Collected data entries

=== Section Start ===

(* ===== verification/Prelude.v ===== *)
(** * Trilogicon core: a verification library

    The program is a small blockchain node written in Rust ([src/node]) and a
    local test page ([src/dev-test-ui]). A node keeps a linear chain of blocks
    in memory and in an append-only file, a ledger of accounts that the chain
    determines, a bounded pool of transactions, and a book of peers. It accepts
    transactions from a queue file and from inbound sessions, seals blocks,
    catches up from peers and gossips sealed blocks. Modules under [v3] analyse
    hypothetical reorganisations without touching the live chain.

    ** How the code is modelled

    Rust functions are Rocq functions of the same name where possible.
    [Result<A, E>] and panics are the three-valued [Res E A]; [ST S E A] is a
    computation over a state [S] that may fail or panic and keeps the state it
    had reached, with the notations [let!], [;;!], [let?], [;;?]. Integers are
    [Z] with the checked, saturating and wrapping operations of their width
    written out. Bytes are [list byte], strings are byte strings with UTF-8
    validity as a predicate. Maps are [gmap]. Loops are structural recursion, or
    recursion on a fuel with a theorem that the fuel given by the code's own
    bounds is enough.

    The file system is [Io.Disk]: the files and a script of faults, where any
    call may fail, a write may stop after any number of bytes, and an existence
    check whose metadata call fails answers that the file is missing, as
    [Path::exists] does. Theorems hold for every disk; those that are false
    after a failed existence check assume [Io.stats_work], and
    [failed_check_forgets_chain] shows why. The clock that names a temporary
    file is an [option], [None] before 1970, where the code unwraps it and
    panics. Program arguments are byte strings.

    Third-party code is a parameter with its documented behaviour as laws:
    SHA-256, hexadecimal and Ed25519 are [Crypto.CryptoLib] with [CryptoLaws],
    the TOML library is [Toml.TomlDoc] with [TomlLaws] (what it prints, with
    comment and blank lines of printable text around it, parses back, and is
    UTF-8) and [StartSpec.TomlTotal]. Toy instances show that the laws can
    hold; the witnesses use them.

    ** Files and source

    - [Prelude], [Bytes], [Io]: results, state, automation and hint databases
      ([no_panic], [keeps]); bytes, UTF-8, number formatting; files, faults,
      paths, locks ([file_lock.rs], [operator_msg.rs]).
    - [Crypto], [Transaction], [Wallet], [Block]: [crypto.rs], [types.rs],
      [errors.rs], [transaction.rs], [wallet.rs], [block.rs], [consensus.rs].
    - [Encoding]: [encoding.rs], both codecs; the class [Codec] states the two
      directions of a codec and composes.
    - [Genesis], [Ledger]: [genesis.rs], [state.rs].
    - [Mempool], [MempoolQueue]: [mempool.rs] and its refinement to a queue.
    - [Blockchain]: [blockchain.rs] with [chain_inv] and the step relation
      [chain_step].
    - [Storage], [StorageSpec], [Restart]: [storage.rs], the file formats, torn
      writes, reloading.
    - [PendingTx]: [pending_tx_file.rs]. [Seen], [PeerBook], [DataDirBind],
      [Toml]: [seen.rs], [peer_book.rs], [data_dir_bind.rs].
    - [BlockIndex], [ReorgPlan], [ReplaySandbox]: [v3/*.rs].
    - [Wire], [Node], [Session], [Quota], [Connect], [Slots]: [network.rs]:
      frames and messages, the node behind its lock with [node_inv], inbound
      sessions and catching up, the frames a session reads as a log and the
      quotas on that log, outbound connections, the atomic slot counter as a
      transition system.
    - [Dialogue], [Converge]: a client on one end of a connection and the
      session of another node on the other; [conversation] ties what one writes
      to what the other reads.
    - [Args], [Commands], [Run], [Main]: [main.rs]: arguments, [init] and [send],
      [run] with its production loop, [main] with the exit status.
    - [Server]: the accept loop, the session threads and the production loop as
      one transition system over the shared node and the slot counter, each
      step labelled with the frames it reads.
    - [StartSpec], [RunSpec], [RunSafe], [SendSpec], [InitSpec], [LiveSpec]:
      the theorems about the commands. [DevUi], [DevUiSpec]: [dev-test-ui/src/main.rs].
      [RunExample], [NetExample]: witnesses on small data directories and
      networks.

    ** What the theorems show

    - The composed node: [run_safe] (whatever is on disk, fails or arrives, a run
      never panics, memory and the healthy file hold the same valid chain, and
      the chain only grows), [server_safe] (the same under every interleaving
      of accept loop, session threads and production loop, within the session
      cap, and with the frames read from each connection within the quotas),
      [queued_gets_sealed], [seal_only_synced], [seal_atomic],
      [network_block_atomic], [session_safe], [sync_safe], [slot_cap],
      [main_panics_iff] (the only panic left is an argument that is not UTF-8).
      A run assumes working existence checks, a clock after 1970, and that no
      other process writes to the block file.
    - Several nodes: [sync_converges] (a catch-up answered by the session loop of
      an honest peer ends with the peer's chain and ledger) and
      [sealed_block_spreads] (a pushed block is appended on the other side);
      [tip_hash_commits] (equal tip hashes mean equal histories and ledgers, or
      an explicit collision of SHA-256).
    - The ledger and the chain: [apply_transaction] refines its specification;
      every reachable chain satisfies [chain_inv], conserves the supply, has no
      double spend; append and rollback are exact.
    - The pool refines a bounded FIFO queue; sealing selects greedily.
    - Storage: the outcome of a torn append is determined by the bytes that
      reached the file and is never a wrong chain; reloading is exact but for
      the time policy, which is not stored; corruption is detected; the parsers
      are total and exact.
    - Formats: the codecs accept exactly the canonical encodings, the wire
      messages round-trip, the handshake agrees iff the genesis does.
    - Branch analysis: paths, forks, selection and plans are exact, and the
      replay sandbox predicts what the chain would do.
    - The commands and the test page: [init_readable], [send_queues],
      [run_args_exact], [ui_reads_only], [ui_chain_agrees].
    - Some theorems show defects: [genesis_commitment_newline_collision] (a
      newline in an address), [oversized_batch_stalls_sync] (64 blocks that do
      not fit into one frame are never served), [repair_races_append] (a load
      beside a running node, as [send] does, may cut off what the node is
      writing; so the theorems about a run assume that other processes leave
      the block file alone) and [failed_check_forgets_chain].

    ** Bounds and fuel

    Parsers of files get the length of the input as fuel, each iteration
    consumes at least four bytes; a session has one more step than the frame
    limit; catching up has one more than the round budget; walks in the block
    index have their own depth limit. Each has a theorem that this suffices. A
    run is a finite list of iterations of arbitrary length.

    ** Not modelled

    Memory allocation: it is taken to succeed, also for the untrusted count that
    [decode_block] passes to [Vec::with_capacity]. The operating-system calls behind sockets (resolving, connecting, binding
    and accepting are inputs, deadlines only choose the error that ends a
    stream); the memory model of atomics beyond sequential interleaving; printed
    lines, [diag.rs], usage texts; the HTTP server and the JSON of the test
    page; Windows variants of locks and renames; the tests. *)

From Stdlib Require Import ZArith Lia.
From stdpp Require Import base gmap strings list fin_maps sorting.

=== Section End ===

The lines you need are those with the word "quotas"; list them from the entries.

Output of the exercise
      quotas on that log, outbound connections, the atomic slot counter as a
      cap, and with the frames read from each connection within the quotas),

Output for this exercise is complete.